Bien que je n’aie certainement pas appliqué la méthode de manière correcte à 100%, cela m’a aidé énormément à gérer la situation. Si vous la pratiquez correctement, alors vous voulez vraiment ressentir leur douleur et faire en sorte que la vôtre s’aggrave. Honnêtement, il faut être parvenu à un niveau très avancé pour faire cela sincèrement. On peut le dire avec des mots, mais cela ne veut pas dire grand chose. Vouloir réellement que cela advienne est quelque chose d’autre. Mais, au moins, le sentiment d’absorber leur souffrance et de sentir que cette souffrance qu’on ressent suffit pour atténuer quelque peu la leur – à ce niveau, pour le moins, c’est dans l’ordre du possible.
Cependant, on ne doit pas prendre cela pour la véritable pratique. La réalité est beaucoup plus radicale, parce que l’état d’esprit que vous développez dans ce cas, dont vous vous servez là, c’est qu’au lieu de combattre la douleur, vous l’acceptez volontairement, avec l’assurance que vous pouvez y faire face.

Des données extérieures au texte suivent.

Lemma grad_runs : ∃ h' c X G,
  RunBackwardAndReturnInputsTensorGrad Add sync_grad h outputs inputs out_grads retain create_graph allow_unused = Ret (h', Some c) ∧ graded h' c X G.
Proof.
  pose proof (g_pass Hok) as Hp. unfold RunBackwardAndReturnInputsTensorGrad, CHECK. rewrite (proj2 (Nat.leb_le _ _) (b_grads _ _ _ _ Hp)). cbn [obind].
  destruct (outputs_pushed Add h create_graph outputs out_grads Hp) as (h1 & -> & En & Et & M). cbn [obind].
  rewrite (new_task h create_graph retain outputs out_grads Hp). cbn [obind]. rewrite (prune_nodes h1 h) by done.
  destruct grad_prunes as (e & N & P & -> & HRnd & HR & HN & Hdeps & Hneed & Hcap). cbn [obind].
  assert (Hhit : ∀ n m, n ∈ N → m ∈ outs_of h n → receives h outputs m → hit h outputs N m).
  { intros n m Hn Hm [|(p & nd & Hpr & Ep & Hpm)]; [by left|]. right. exists p, nd. split_and!; try done. apply HN in Hn as [_ Hl]. apply HN. split; [done|].
    destruct (input_owner h (b_wf _ _ _ _ Hp) p m nd Ep Hpm) as (q & Hq & _ & Hmq). rewrite (w_unique _ (b_wf _ _ _ _ Hp) q n m Hmq Hm) in Hq. by eapply leads_pred. }
  assert (Hcl : ∀ n q, n ∈ N → q ∈ next_of h n → q ∈ N ++ P).
  { intros n q Hn Hq. apply HR. apply HN in Hn as [Hn _]. by eapply (reach_closed h). }
  assert (HPN : ∀ q, q ∈ P → ¬ leads_to_input q).
  { intros q Hq Hl. apply NoDup_app in HRnd as (_ & Hd & _). apply (Hd q); [|done]. apply HN. split; [|done]. apply HR, elem_of_app. by right. }
  assert (HPi : ∀ q, q ∈ N → into h P q = 0%nat).
  { intros q Hq. destruct (into h P q) as [|k] eqn:Ei; [done|]. destruct (proj1 (into_elem (next_of h) P q)) as (p & Hpp & Hpq); [lia|]. exfalso.
    apply (HPN p Hpp). eapply leads_pred; [exact Hpq|]. by apply HN. }
  assert (HI := start_running Add sync_grad h create_graph retain outputs out_grads Hp false N P (caps inputs) (Some (replicate (length inputs) None)) e h1
    HR Hdeps Hneed (λ q _, Hcap q) En Et M).
  edestruct (λ H1 H2 H3 H4 H5, task_loop_ok Add sync_grad h create_graph false (b_wf _ _ _ _ Hp) (b_body _ _ _ _ Hp) outputs out_grads N P retain (caps inputs)
    (Some (replicate (length inputs) None)) HRnd Hcl H1 HPi H2 H3 H4
    (b_grads _ _ _ _ Hp) (b_small _ _ _ _ Hp) (length (pass_roots outputs) + edge_count h)%nat _ _ _ _ _ _ _ _ HI H5) as (t' & h' & G & X & K & V & EL & HF).
  - intros n Hn. by eapply (reach_exists h), HR.
  - intros n Hn. destruct (reach_receives h create_graph outputs out_grads Hp n) as (m & Hm & Hr); [by apply HN|]. exists m. split; [done|]. by eapply Hhit.
  - intros n m a Hn Hm Ha Hw. eapply Hhit; [done|done|]. eapply (g_wanted Hok); [by apply HN|done|done|done].
  - intros n io Hn (i & x & Hx & Hg & ->)%caps_elem. assert (Hxi : x ∈ inputs) by (by eapply list_elem_of_lookup_2).
    pose proof (g_inputs Hok x Hxi) as Hi. rewrite Hg in Hi. destruct Hi as [Ho Hr]. exists (autograd_meta_ x), (replicate (length inputs) None). cbn [fst snd].
    rewrite Nat2Z.id, length_replicate. split_and!; [done| |done|by eapply lookup_lt_Some]. eapply Hhit; [done|by eapply list_elem_of_lookup_2|]. by apply Hr, HN.
  - rewrite <- length_app. by apply (reach_length h create_graph outputs out_grads Hp).
  - unfold task_Apply. cbn [roots_ grad_fn2exec_info_].
    replace (edge_count h1) with (edge_count h) by (unfold edge_count; by rewrite En). rewrite EL. cbn [obind].
    destruct (running_graded N P X K V t' h' G HRnd HR HN Hcl HPN HF) as (c & -> & HG). by exists h', c, X, G.
Qed.
End Grad.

Si vous faites cela à une plus grande échelle, en incluant la souffrance de tout le monde, alors bien sûr vous avez l’assurance confiante d’accepter et de gérer votre propre douleur, non de la combattre, et de ne pas paniquer à cause d’elle. Il ne s’agit donc pas d’une méthode magique ; en analysant ce qu’elle met en jeu, cela revêt une signification extraordinaire.
Résumé
Voici donc exposées quelques unes des méthodes utilisées dans l’entraînement de l’esprit, ou lojong, pour surmonter l’amour de soi et faire du souci des autres notre première préoccupation. En dépit de notre niveau de motivation, un tel changement d’attitude est très utile. La transformation de soi qui découle de cette aptitude à penser et ressentir sincèrement : « Peu importe les situations adverses ou difficiles qui se présentent, je ne vais pas penser “pauvre petit moi” et les laisser m’affecter et me faire du tort. Elles ne vont pas me déprimer. » En revanche, on cultive une attitude plus générale à l’égard de la vie qui consiste à se dire : « Peu importe ce qui arrive, je suis capable de le transformer. Je peux m’en servir pour développer un plus grand souci des autres. Ces situations ne constitueront pas une entrave. » Faire preuve d’une pareille attitude vous procure un courage prodigieux dans la vie.